The SEC is already tired of the Longhorns—just like Texas A&M warned them.

Despite warning after warning, the SEC is just now finding out what Texas A&M football has been saying for quite some time.
Matthew McConaughey reacts to a call by the referees in the third quarter of the Longhorns' game against the Georgia Bulldogs at Darrell K. Royal Texas Memorial Stadium in Austin, Oct. 19, 2024.
Matthew McConaughey reacts to a call by the referees in the third quarter of the Longhorns' game against the Georgia Bulldogs at Darrell K. Royal Texas Memorial Stadium in Austin, Oct. 19, 2024. | Sara Diggins/American-Statesman / USA TODAY NETWORK via Imagn Images

The SEC is already sick of the Longhorns, just like Texas A&M said they would be

When the news broke that the SEC was exploring adding Texas and Oklahoma, Texas A&M football fans had one question for its conference partners: are you sure you want this?

After all, none of the rest of these schools save Arkansas and Missouri had ever had the displeasure of sharing a conference with the Longhorns, and given the manic attention that Texas pays to A&M, not to mention the pathetic one-upmanship they obsessively practice with regard to the Aggies, those in College Station were uniquely positioned to provide a perspective on this matter.

Of course, money talks, and in this era of college football—one that seems to be inevitably barreling towards super conferences—you have to eat or be eaten. The SEC chose to look the other way on these warnings and extend an invite.

Now, less than five months into the official tenure of Texas as an SEC school, everyone else is already fed up with them. I'd say the speed is impressive, but this is a school with apparently unrivaled internal competition for just how insufferable they can appear to every single outsider.

Matt Hayes wrote a scathing article for USA Today yesterday regarding this attitude towards Austin around the conference.

In it, he details their pillow-soft schedule thus far: "Texas played wildly overrated Michigan, the worst team in the SEC (Mississippi State) at home, the worst Oklahoma team in decades in a neutral site game, and three non-conference punching bags at home."

He pulls no punches when discussing the sentiments towards the Longhorns around the conference: "Every team in the SEC wants another Vanderbilt win this weekend... They want Florida coach Billy Napier to save his job two weeks after that, and Arkansas to win its third consecutive game against its former Southwest Conference rival, and Kentucky to find its big game mojo, and Texas A&M to extract 12 years of frustration from Bevo's hide."

He also includes this blistering detail about how much of a pariah the Longhorns are already: "I spoke to three coaches this week, and each not only confirmed the rift about the laughable schedule given to Texas in its inaugural season, but each also made sure to text Georgia coach Kirby Smart and thank him for making it perfectly clear that Texas may be a member of the conference — but Texas hasn’t come close to experiencing the conference."
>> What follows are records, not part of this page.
(** [GenerateDataKey]: the wrapped DEK, the DEK under the session key, and
    the service's ephemeral public key. *)
Definition GenerateDataKey (tokenID userID bucket objectKey : string) (clientECDHPub : bytes)
    (r : KeyGenRand) (now : Time) (k : KeyGenService)
  : KeyGenService * res (EncryptedDEK * ECDHEncryptedDEK * bytes) :=
  let out :=
    dek ← wrapErr "failed to generate DEK" (randBuf 32 (kr_dek r));
    encryptedDEK ← wrapErr "failed to encrypt DEK with public key"
                     (encryptDEKWithPublicKey k dek r);
    ephemeralPriv ← wrapErr "failed to generate ephemeral ECDH key" (kr_session r);
    let ephemeralPub := ecPub P256 ephemeralPriv in
    if ecOnCurve P256 clientECDHPub then
      let sharedSecret := ecdh P256 ephemeralPriv clientECDHPub in
      let sessionKey := deriveSessionKey_srv sharedSecret ephemeralPub clientECDHPub in
      ecdhEncryptedDEK ← wrapErr "failed to encrypt DEK with session key"
                           (encryptDEKWithSessionKey dek sessionKey (kr_sessionNonce r));
      Ok (encryptedDEK, ecdhEncryptedDEK, ephemeralPub)
    else Err "failed to parse client ECDH public key" in
  match out with
  | Ok (encryptedDEK, _, _) =>
    (kg_logAudit (mkKeyAuditEntry now "generate" (ed_KeyID encryptedDEK) tokenID userID bucket
                    objectKey "success") k, out)
  | _ => (k, out)
  end.

Definition kg_GetPublicKey (k : KeyGenService) : bytes * string * string :=
  (kg_encryptPublicKey k, kg_keyID k, "ECIES-P256").

(** ** KeyUnwrapService *)

Record KeyUnwrapService := mkKeyUnwrap {
  ku_decryptPrivKey : ecPriv;
  ku_keyID : string;
  ku_curve : Curve;
  ku_audit : list KeyAuditEntry;
  ku_auditMax : nat
}.

(** [NewKeyUnwrapService].  Without a stored key a pair is generated and
    saved, but into a new variable that shadows [privKey]: the outer one is
    still nil when [privKey.Curve] is read. *)
Definition NewKeyUnwrapService (keyID : string) (AuditSize : Z)
    (loaded : option (Curve * ecPriv)) (gen : res ecPriv) (saved : res unit)
  : res KeyUnwrapService :=
  let auditSize := if AuditSize <=? 0 then 10000 else AuditSize in
  match loaded with
  | Some (curve, privKey) => Ok (mkKeyUnwrap privKey keyID curve [] (Z.to_nat auditSize))
  | None =>
    _ ← wrapErr "failed to generate key pair" gen;
    _ ← saved;
    Panic "nil pointer dereference"
  end.

Definition ku_logAudit (e : KeyAuditEntry) (k : KeyUnwrapService) : KeyUnwrapService :=
  mkKeyUnwrap (ku_decryptPrivKey k) (ku_keyID k) (ku_curve k)
              (boundedAppend (ku_auditMax k) (ku_audit k) e) (ku_auditMax k).
(* ===== verification/Bolt.v ===== *)
(** * The embedded key-value store (go.etcd.io/bbolt)

    IAM data and queued tasks live in buckets of a bbolt database.  The
    package is not part of the repository, so it is a parameter: the class
    [Bolt] has the calls the sources make on a bucket inside one transaction,
    [BoltLaws] what bbolt documents of them, and [BoltReliable] that a write
    under an acceptable key is not refused (no disk fault).  A bucket holds
    the values whose JSON the sources write; [MapBolt] is an instance on
    finite maps. *)

From S2P Require Import Prelude GoStrings.
From Stdlib Require Import Ascii String.
From stdpp Require Import base list.

(** Values of one bucket share a type. *)
Class Bolt := {
  bucket : Type -> Type;
  bEmpty : forall {V}, bucket V;
  (** [b.Get(key)]. *)
  bGet : forall {V}, bucket V -> string -> option V;
  (** [db.Update] around [b.Put(key, value)]; the state is kept on error. *)
  bPut : forall {V}, bucket V -> string -> V -> res (bucket V);
  (** [db.Update] around [b.Delete(key)]. *)
  bDelete : forall {V}, bucket V -> string -> res (bucket V);
  (** The pairs [b.ForEach] visits, in order. *)
  bForEach : forall {V}, bucket V -> list (string * V);
}.

(** bbolt.MaxKeySize. *)
Definition MaxKeySize : Z := 32768.
Definition goodKey (k : string) : bool :=
  bool_decide (k <> ""%string) && (Z.of_nat (String.length k) <=? MaxKeySize)%Z.

Class BoltLaws `{Bolt} := {
  bGet_empty V k : bGet (V := V) bEmpty k = None;
  bGet_put V (b b' : bucket V) k v k' :
    bPut b k v = Ok b' -> bGet b' k' = if decide (k' = k) then Some v else bGet b k';
  bGet_delete V (b b' : bucket V) k k' :
    bDelete b k = Ok b' -> bGet b' k' = if decide (k' = k) then None else bGet b k';
  bForEach_get V (b : bucket V) k v : (k, v) ∈ bForEach b <-> bGet b k = Some v;
  bForEach_sorted V (b : bucket V) :
    StronglySorted (fun x y => sltb x.1 y.1 = true) (bForEach b);
  bPut_key V (b b' : bucket V) k v : bPut b k v = Ok b' -> goodKey k = true;
  bPut_nopanic V (b : bucket V) k v w : bPut b k v <> Panic w;
  bDelete_nopanic V (b : bucket V) k w : bDelete b k <> Panic w;
}.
It wasn't long ago that Texas fans were writing fanfiction about how accepted they would be in the conference, as opposed to those silly hillbillies down in College Station who they for some reason simply can't stop thinking about despite their insistence that they never think about A&M, I swear. If there were ever a rejoinder to such daydreams, this is it.

This isn't because they're the dominant program with a target on their back, either. They're the self-obsessed, self-important, braggart rich kid who can never back up his loud mouth—and so everyone takes pleasure in seeing him get humbled.

Moreover, this has nothing to do with the "storied history" or "blueblood status" of the program—after all, Alabama had as many national titles from 2009 to 2012 as the Longhorns have in the entire history of their program—save their fans' attitude towards that largely-imagined prestige.

Congrats on already being an annoyance and a joke to everyone in the conference, Texas fans. In a world full of risibility on demand, you have managed to stand out yet once more—after all, with so much money behind you, you've got to be the best at something.